En nuestro estudio, los pacientes con al menos una comorbilidad, o incluso más tuvieron más probabilidades de tener un desenlace fatal. Es importante destacar que hemos verificado el riesgo significativamente mayor de mal pronóstico en pacientes con dos o más comorbilidades en comparación con aquellos que no tenían o tenían una sola comorbilidad, lo que está acorde con la bibliografía revisada.3,6,11,13,16,17 Nuestros resultados demuestran que tanto el tipo de comorbilidad como el número de ellas, deben tenerse en cuenta al predecir el pronóstico en pacientes con COVID-19 y sugieren que los pacientes con comorbilidades tienen una mayor gravedad de la enfermedad en comparación con los que no las tienen. Además, un mayor número de comorbilidades se correlacionó con una mayor gravedad de la enfermedad de COVID-19. La investigación exhaustiva de las comorbilidades en los pacientes permitirá identificar a los que tendrían más probabilidades de desarrollar resultados adversos graves de COVID-19 y mortalidad.

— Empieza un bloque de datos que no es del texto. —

Definition _assertDate (dateExpr : value) (funcName : string) : res exn unit :=
  if negb (isinstance_date dateExpr) || isinstance_datetime dateExpr
  then Raises (TypeError (__name__ +:+ "." +:+ funcName +:+ "()"))
  else Returns tt.

(** The string, datetime or date that a value is, once the assertion before
    has passed; on any other value the assertion has raised already. *)
Definition the_str (v : value) : res exn string :=
  match v with
  | Str s => Returns s
  | _ => Raises (TypeError "")
  end.

Definition the_datetime (v : value) : res exn Datetime.t :=
  match v with
  | DatetimeV x => Returns x
  | _ => Raises (TypeError "")
  end.

Definition the_date (v : value) : res exn Date.t :=
  match v with
  | DateV d => Returns d
  | _ => Raises (TypeError "")
  end.

Section WithLibrary.

Context (lib : Library).

Definition _TIMESTAMP_TRUNC : gmap string (Datetime.t → res exn Datetime.t) :=
  list_to_map
    [("year", λ x, Returns (Datetime.replace x (Some 1) (Some 1)
                              (Some 0) (Some 0) (Some 0) (Some 0)));
     ("month", λ x, Returns (Datetime.replace x None (Some 1)
                               (Some 0) (Some 0) (Some 0) (Some 0)));
     ("day", λ x, Returns (Datetime.replace x None None
                             (Some 0) (Some 0) (Some 0) (Some 0)));
     ("week", λ x,
        y ← datetime_minus_timedelta lib x
              (mkTimedelta (Z.of_nat (weekday lib x)) 0 0);
        Returns (Datetime.replace y None None
                   (Some 0) (Some 0) (Some 0) (Some 0)));
     ("hour", λ x, Returns (Datetime.replace x None None
                              None (Some 0) (Some 0) (Some 0)));
     ("minute", λ x, Returns (Datetime.replace x None None
                                None None (Some 0) (Some 0)));
     ("second", λ x, Returns (Datetime.replace x None None
                                None None None (Some 0)))].

Definition _shiftTime
    (expr : value) (number : Z) (part : string) (funcName : string)
    (add : bool) : res exn value :=
  match _TIMESTAMP_PART !! part with
  | Some parts =>
      if negb (truthy_str parts)
      then Raises (PartError (__name__ +:+ "." +:+ funcName +:+ "()"))
      else
        let delta := mkRelativedelta parts number in
        if add then add_relativedelta lib expr delta
        else sub_relativedelta lib expr delta
  | None => Raises (PartError (__name__ +:+ "." +:+ funcName +:+ "()"))
  end.

Definition _parseTimestamp (timeStr : value) (funcName : string)
  : res exn Datetime.t :=
  _assertString timeStr funcName ;;
  s ← the_str timeStr;
  match parser_parse lib s with
  | Returns x => Returns x
  | Raises (ValueError _) | Raises (TypeError _) =>
      Raises (ParserError (__name__ +:+ "." +:+ funcName +:+ "()"))
  | Raises e => Raises e
  end.

Definition timestampAdd (timestampExpr : value) (number : Z) (part : string)
  : res exn value :=
  _assertTimestamp timestampExpr "timestampAdd" ;;
  _shiftTime timestampExpr number part "timestampAdd" true.

Definition timestampSub (timestampExpr : value) (number : Z) (part : string)
  : res exn value :=
  _assertTimestamp timestampExpr "timestampSub" ;;
  _shiftTime timestampExpr number part "timestampSub" false.

Definition timestampDiff (endTimestampExpr startTimestampExpr : value)
  : res exn Z :=
  _assertTimestamp endTimestampExpr "timestampDiff" ;;
  _assertTimestamp startTimestampExpr "timestampDiff" ;;
  e ← the_datetime endTimestampExpr;
  s ← the_datetime startTimestampExpr;
  d ← datetime_minus lib e s;
  Returns (days d).

Definition timestampTrunc (timestampExpr : value) (part : string)
  : res exn Datetime.t :=
  _assertTimestamp timestampExpr "timestampTrunc" ;;
  x ← the_datetime timestampExpr;
  match _TIMESTAMP_TRUNC !! part with
  | Some func => func x
  | None => Raises (PartError (__name__ +:+ ".timestampTrunc()"))
  end.

Definition timestampFormat (timestampExpr : value) (format : string)
  : res exn string :=
  _assertTimestamp timestampExpr "timestampFormat" ;;
  x ← the_datetime timestampExpr;
  datetime_strftime lib x format.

Las limitaciones de la investigación están relacionadas con la naturaleza de la recolección de datos en forma retrospectiva, por lo que solo se conocen los datos que se consideraron pertinentes y que fueron registrados en la base de datos. Sin embargo, al abarcar la totalidad de los enfermos con COVID-19 en Cuba, se logró evidenciar un buen registro de los factores incluidos en el modelo multivariado permitiendo que el análisis se realice con un número elevado de observaciones.
Nuestros resultados pueden diferir de hallazgos reportados en otros países donde la prevalencia de comorbilidades puede diferir. El contexto de la epidemia en Cuba influye notablemente en los hallazgos encontrados. Sería conveniente realizar estudios futuros prospectivos que incluyan una validación externa de los resultados con la inclusión de más pacientes y mayor número de variables, para aumentar el poder estadístico y brindar apoyo a los análisis de subgrupos.
Los resultados permiten concluir que tanto el incremento de la edad, como la presencia o incremento del número de comorbilidades (ERC, CIC, IC, HTA, DM, cáncer, EPOC y obesidad) en pacientes diagnosticados con COVID-19 se asocian significativamente con la mortalidad por esta enfermedad y podrían ayudar a identificar a los pacientes con mayor riesgo de mal pronóstico desde una etapa temprana.